Kamisama no Memo-chou Ep. 2: When you’re in, you’re in for life

A man on the run calls his daughter to grab a bag full of money he had hidden in their home and run — run away as far as she can and that her mother in heaven will always be with her.

Thus begins the NEET Detective Team’s follow-up case. Since it isn’t resolved by the end of this episode, I won’t focus on the case details other than the fact that it involves an ex-Yakuza member trying to make a clean break from crime. Well, as clean as stealing a cool hundred million yen can be. Rather than lose a finger (or two), he only had to help his crime syndicate launder money. What would possess him, then, to think he could steal from them and get away with it?

We’ll find out the answer to that question next week. This episode bored me a bit so for now, let’s talk Yakuza culture for a bit. All the talk of losing a finger reminded me of a Japanorama episode from years ago. Losing one’s finger isn’t just a fairy tale; it’s reality:

You’ll notice that this ex-Yakuza member lost two fingers. He took one off for his boss and the other for a chairman of the group. So in a way, once you join the Yakuza, they will always keep a part of you. For a lot of ex-Yakuza members, returning to society is no easy task. People aren’t stupid — they can see someone’s mangled fingers and connect the dots. It’s not as if you can come away from the Yakuza with just a hideable body tattoo. Without fingers, it’ll be difficult to both find jobs and make friends.

For some lucky individuals, they can go to clinics and have specially-crafted prosthetic fingers. Of course, each finger will cost them tens of thousands of yen. If you’re already desperate for a job because of money, buying artificial fingers will simply compound matters. Still, what can you do? Rob a hundred million yen like the father in KamiMemo?

Stray Observations

• Narumi repeatedly insists throughout this episode that he is Alice’s assistant and he will do whatever it takes to help her. Why? She condescends to him and she bosses him around. Alice isn’t exactly a peach. Y’know, I can believe in a world where a NEET is a super-detective, but my suspension of disbelief doesn’t apply to dubious character motivations.

I had just watched Dantalian no Shoka shortly before viewing KamiMemo, and I can’t help but compare Narumi to Hugh, the other show’s protagonist. The former acts like a spineless lackey and the latter does not. Being a doormat might work in some anime, but on the contrary, I don’t think a lack of confidence will get guys with the ladies in real life.

• “What do you think killed the most people in history? It wasn’t explosives or drugs. It was information.”

Yeah, unless you’re making some allusion to the apple of knowledge or Pandora’s box, I’m going to doubt that….

• This business card looks like it belongs to an expensive host club:

Maybe one that sends the hosts to the NEETs instead of the other way around.

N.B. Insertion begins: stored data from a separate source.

(** * Releasify: commit classification and version calculation

    A shallow embedding of the core of the release tool
    ([src/commit_parser.py], [src/commit_validator.py], [src/version_calc.py]
    and the accessors of [src/config.py]) together with the properties its
    specification states about it.

    Conventions of the embedding.
    - A Python [str] is a [list ascii]; a character is one of the 256 code
      points of Latin-1, and the character predicates below ([\d], [\w],
      [\s], [str.lower], [str.isupper], [str.strip]) are the restrictions of
      Python's Unicode predicates to these code points.
    - A Python [int] is a [Z].
    - [None] is [None]; a raised exception is the [Raise] case of [result].
    - The regular expressions of the source are kept as syntax trees of the
      type [regex] and run by one backtracking matcher, [run], which lists
      the ways a pattern matches in the order Python's [re] tries them. *)

From Stdlib Require Import Decimal DecimalN String Ascii.
From Stdlib Require Import ZArith NArith Lia Bool List.
Import ListNotations.

Local Open Scope list_scope.
Local Open Scope Z_scope.

(** ** Text *)

Definition text := list ascii.

Definition txt (s : string) : text := list_ascii_of_string s.

Definition code (c : ascii) : N := N_of_ascii c.

Definition in_range (lo hi : N) (c : ascii) : bool :=
  (lo <=? code c)%N && (code c <=? hi)%N.

Definition LF : ascii := "010"%char.

(** [\d] *)
Definition is_digit (c : ascii) : bool := in_range 48 57 c.

(** [\s] and the characters removed by [str.strip()] *)
Definition is_space (c : ascii) : bool :=
  in_range 9 13 c || in_range 28 32 c
  || (code c =? 133)%N || (code c =? 160)%N.

Definition is_ascii_upper (c : ascii) : bool := in_range 65 90 c.
Definition is_ascii_lower (c : ascii) : bool := in_range 97 122 c.

(** [str.isupper] of a single character *)
Definition is_upper (c : ascii) : bool :=
  is_ascii_upper c || (in_range 192 222 c && negb (code c =? 215)%N).

Definition has_upper_form (c : ascii) : bool :=
  is_ascii_lower c || (in_range 224 254 c && negb (code c =? 247)%N).

(** [\w] *)
Definition is_word (c : ascii) : bool :=
  is_digit c || is_ascii_upper c || is_ascii_lower c || (code c =? 95)%N
  || (code c =? 170)%N || (code c =? 178)%N || (code c =? 179)%N
  || (code c =? 181)%N || (code c =? 185)%N || (code c =? 186)%N
  || in_range 188 190 c || in_range 192 214 c || in_range 216 246 c
  || in_range 248 255 c.

Definition lower_char (c : ascii) : ascii :=
  if is_upper c then ascii_of_N (code c + 32) else c.

Definition upper_char (c : ascii) : ascii :=
  if has_upper_form c then ascii_of_N (code c - 32) else c.

(** [s.lower()] *)
Definition lower (s : text) : text := map lower_char s.

Fixpoint text_eqb (a b : text) : bool :=
  match a, b with
  | [], [] => true
  | x :: a', y :: b' => Ascii.eqb x y && text_eqb a' b'
  | _, _ => false
  end.

Fixpoint starts_with (p s : text) : bool :=
  match p, s with
  | [], _ => true
  | x :: p', y :: s' => Ascii.eqb x y && starts_with p' s'
  | _ :: _, [] => false
  end.

(** [needle in s] *)
Fixpoint contains (needle s : text) : bool :=
  starts_with needle s ||
  match s with
  | [] => false
  | _ :: s' => contains needle s'
  end.

(** [c in s] for a single character *)
Definition has_char (c : ascii) (s : text) : bool := existsb (Ascii.eqb c) s.

(** [s.endswith(c)] for a single character *)
Definition ends_with_char (c : ascii) (s : text) : bool :=
  match rev s with
  | x :: _ => Ascii.eqb x c
  | [] => false
  end.

Fixpoint drop_while (p : ascii -> bool) (s : text) : text :=
  match s with
  | x :: s' => if p x then drop_while p s' else s
  | [] => []
  end.

(** [s.lstrip(chars)] for a one-character set *)
Definition lstrip_char (c : ascii) (s : text) : text := drop_while (Ascii.eqb c) s.

(** [s.strip()] *)
Definition strip (s : text) : text :=
  rev (drop_while is_space (rev (drop_while is_space s))).

(** [s.split(sep)] for a one-character separator; never the empty list *)
Fixpoint split_on (sep : ascii) (s : text) : list text :=
  match s with
  | [] => [[]]
  | x :: s' =>
      if Ascii.eqb x sep then [] :: split_on sep s'
      else match split_on sep s' with
           | l :: ls => (x :: l) :: ls
           | [] => [[x]]
           end
  end.

(** [sep.join(parts)] *)
Fixpoint join (sep : text) (parts : list text) : text :=
  match parts with
  | [] => []
  | [p] => p
  | p :: ps => p ++ sep ++ join sep ps
  end.

(** [s.replace(old, new)]: the occurrences of [old] are found from the left
    and do not overlap; [skip] counts the characters of an occurrence still
    to pass.  With an empty [old], [new] goes before every character and at
    the end. *)
Fixpoint replace_from (old new : text) (skip : nat) (s : text) : text :=
  match s with
  | [] => []
  | c :: s' =>
      match skip with
      | S k => replace_from old new k s'
      | O =>
          if starts_with old s
          then new ++ replace_from old new (Nat.pred (length old)) s'
          else c :: replace_from old new O s'
      end
  end.

Definition replace (old new s : text) : text :=
  match old with
  | [] => new ++ flat_map (fun c => c :: new) s
  | _ :: _ => replace_from old new O s
  end.

(** [s.rstrip(chars)]: [chars] is a set of characters, not a suffix *)
Definition rstrip_chars (chars s : text) : text :=
  rev (drop_while (fun c => has_char c chars) (rev s)).

(** The first occurrence of a non-empty [sep] in [s]: what stands before it
    and what stands after it *)
Fixpoint split_once (sep s : text) : option (text * text) :=
  if starts_with sep s then Some ([], skipn (length sep) s)
  else
    match s with
    | [] => None
    | c :: s' =>
        match split_once sep s' with
        | Some (a, b) => Some (c :: a, b)
        | None => None
        end
    end.

(** [s.split(sep, 1)] for a non-empty [sep] *)
Definition split1 (sep s : text) : list text :=
  match split_once sep s with
  | Some (a, b) => [a; b]
  | None => [s]
  end.

(** [s.split(sep)] for a non-empty [sep] of any length: the occurrences
    are found from the left and do not overlap; [cur] holds the current
    piece, latest character first, and [skip] counts the characters of an
    occurrence still to pass *)
Fixpoint split_from (sep : text) (skip : nat) (cur s : text) : list text :=
  match s with
  | [] => [rev cur]
  | c :: s' =>
      match skip with
      | S k => split_from sep k cur s'
      | O =>
          if starts_with sep s
          then rev cur :: split_from sep (Nat.pred (length sep)) [] s'
          else split_from sep O (c :: cur) s'
      end
  end.

Definition split_str (sep s : text) : list text := split_from sep O [] s.

Definition CR : ascii := "013"%char.

(** Text read with universal newlines, as [subprocess.run(..., text=True)]
    hands over the output of a command: [CR LF] and a lone [CR] arrive as
    [LF].  [after_cr] tells that the character before was a [CR], whose [LF]
    is already written *)
Fixpoint newlines_from (after_cr : bool) (s : text) : text :=
  match s with
  | [] => []
  | c :: s' =>
      if Ascii.eqb c CR then LF :: newlines_from true s'
      else if Ascii.eqb c LF
           then if after_cr then newlines_from false s'
                else LF :: newlines_from false s'
           else c :: newlines_from false s'
  end.

Definition universal_newlines (s : text) : text := newlines_from false s.

(** ** Decimal numerals: [str(int)] and [int(str)] *)

Fixpoint digits_of_uint (d : uint) : text :=
  match d with
  | Nil => []
  | D0 d => "0"%char :: digits_of_uint d
  | D1 d => "1"%char :: digits_of_uint d
  | D2 d => "2"%char :: digits_of_uint d
  | D3 d => "3"%char :: digits_of_uint d
  | D4 d => "4"%char :: digits_of_uint d
  | D5 d => "5"%char :: digits_of_uint d
  | D6 d => "6"%char :: digits_of_uint d
  | D7 d => "7"%char :: digits_of_uint d
  | D8 d => "8"%char :: digits_of_uint d
  | D9 d => "9"%char :: digits_of_uint d
  end.

Definition push_digit (c : ascii) (d : uint) : option uint :=
  match c with
  | "0"%char => Some (D0 d)
  | "1"%char => Some (D1 d)
  | "2"%char => Some (D2 d)
  | "3"%char => Some (D3 d)
  | "4"%char => Some (D4 d)
  | "5"%char => Some (D5 d)
  | "6"%char => Some (D6 d)
  | "7"%char => Some (D7 d)
  | "8"%char => Some (D8 d)
  | "9"%char => Some (D9 d)
  | _ => None
  end.

(** The digits of an integer literal; as in Python, single underscores may
    separate digits.  [after_digit] tells whether the previous character was
    a digit. *)
Fixpoint uint_of_digits (after_digit : bool) (s : text) : option uint :=
  match s with
  | [] => if after_digit then Some Nil else None
  | c :: s' =>
      if Ascii.eqb c "_"%char then
        if after_digit then
          match s' with
          | [] => None
          | _ => uint_of_digits false s'
          end
        else None
      else
        match uint_of_digits true s' with
        | Some d => push_digit c d
        | None => None
        end
  end.

(** [str(n)] *)
Definition str_int (z : Z) : text :=
  match z with
  | Zneg p => "-"%char :: digits_of_uint (N.to_uint (Npos p))
  | _ => digits_of_uint (N.to_uint (Z.to_N z))
  end.

Definition nat_literal (s : text) : option Z :=
  match uint_of_digits false s with
  | Some d => Some (Z.of_N (N.of_uint d))
  | None => None
  end.

(** [int(s)]; [None] stands for [ValueError] *)
Definition py_int (s : text) : option Z :=
  match strip s with
  | "-"%char :: d => option_map Z.opp (nat_literal d)
  | "+"%char :: d => nat_literal d
  | d => nat_literal d
  end.

(** ** Regular expressions *)

Record flags := { multiline : bool; ignorecase : bool }.

Definition no_flags := {| multiline := false; ignorecase := false |}.
Definition MULTILINE := {| multiline := true; ignorecase := false |}.
Definition MULTILINE_IGNORECASE := {| multiline := true; ignorecase := true |}.

Inductive citem :=
| ILit (a : ascii)
| IRange (lo hi : ascii)
| IWord
| ISpace
| IDigit.

Inductive cset :=
| CItem (i : citem)
| CAny
| CSet (negated : bool) (items : list citem).

Inductive regex :=
| Bol
| Eol
| Str (s : text)
| One (c : cset)
| Rep (min : nat) (c : cset)
| Opt (r : regex)
| Group (name : string) (r : regex)
| Seq (r1 r2 : regex).

Notation "r1 >> r2" := (Seq r1 r2) (at level 61, right associativity).

(** [\d], [\w], [\s], [.] and [[^)]] *)
Definition d_ : cset := CItem IDigit.
Definition w_ : cset := CItem IWord.
Definition s_ : cset := CItem ISpace.
Definition dot_ : cset := CAny.
Definition not_rparen : cset := CSet true [ILit ")"].

Definition item_raw (i : citem) (c : ascii) : bool :=
  match i with
  | ILit a => Ascii.eqb c a
  | IRange lo hi => in_range (code lo) (code hi) c
  | IWord => is_word c
  | ISpace => is_space c
  | IDigit => is_digit c
  end.

Definition item_mem (fl : flags) (i : citem) (c : ascii) : bool :=
  item_raw i c
  || (ignorecase fl && (item_raw i (lower_char c) || item_raw i (upper_char c))).

Definition cmem (fl : flags) (cs : cset) (c : ascii) : bool :=
  match cs with
  | CItem i => item_mem fl i c
  | CAny => negb (Ascii.eqb c LF)
  | CSet neg items => xorb neg (existsb (fun i => item_mem fl i c) items)
  end.

(** A position in the subject: the characters already passed (latest first),
    the characters ahead, and the groups captured so far (latest first). *)
Record mstate := {
  seen : text;
  rest : text;
  groups : list (string * text)
}.

Definition at_bol (fl : flags) (st : mstate) : bool :=
  match seen st with
  | [] => true
  | x :: _ => multiline fl && Ascii.eqb x LF
  end.

Definition at_eol (fl : flags) (st : mstate) : bool :=
  match rest st with
  | [] => true
  | x :: tl =>
      Ascii.eqb x LF && (multiline fl || match tl with [] => true | _ => false end)
  end.

(** A literal string, one character after the other *)
Fixpoint eat (fl : flags) (s sn rs : text) : option (text * text) :=
  match s with
  | [] => Some (sn, rs)
  | a :: s' =>
      match rs with
      | x :: rs' => if item_mem fl (ILit a) x then eat fl s' (x :: sn) rs' else None
      | [] => None
      end
  end.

Still, I don’t look at a card like that and think “Ooh, private dick!

• Then again…

5 thoughts on “Kamisama no Memo-chou Ep. 2: When you’re in, you’re in for life

  1. Unknown's avatarthearbee

    It saddens me that the most of the straight-laced protagonists in anime nowadays will decrease to become spineless pets in order to differentiate their leading partners of the opposite sex and make these partners sound and look more interesting than they really are.

    Imagine… what would happen if Narumi grew a spine one episode and decides not to follow Alice and tell her to do things herself?

    Reply
    1. Sean's avatarE Minor Post author

      There wouldn’t be a show because the writers probably don’t understand how to write scenarios where one of the characters isn’t completely passive.

      Reply
  2. tomphile's avatartomphile

    Need character motivation? How about being the personal assistant/slave to one of the candidates for the title of “Summer’s Most Moe Moeblob”?

    Yeah, it’s shaky, but at least his altruism provides something to base his actions on. It could be worse – what if he drew a blank when someone asked him what he stood for? That would be embarrassing.

    Reply
    1. Sean's avatarE Minor Post author

      How about being the personal assistant/slave to one of the candidates for the title of “Summer’s Most Moe Moeblob”?

      Oh? Never occurred to me~

      Reply
  3. A Day Without Me's avatarA Day Without Me

    Cultural context is an interesting thing. If I saw someone with parts of their fingers missing, my immediate thought would be that they lost it in an IED explosion.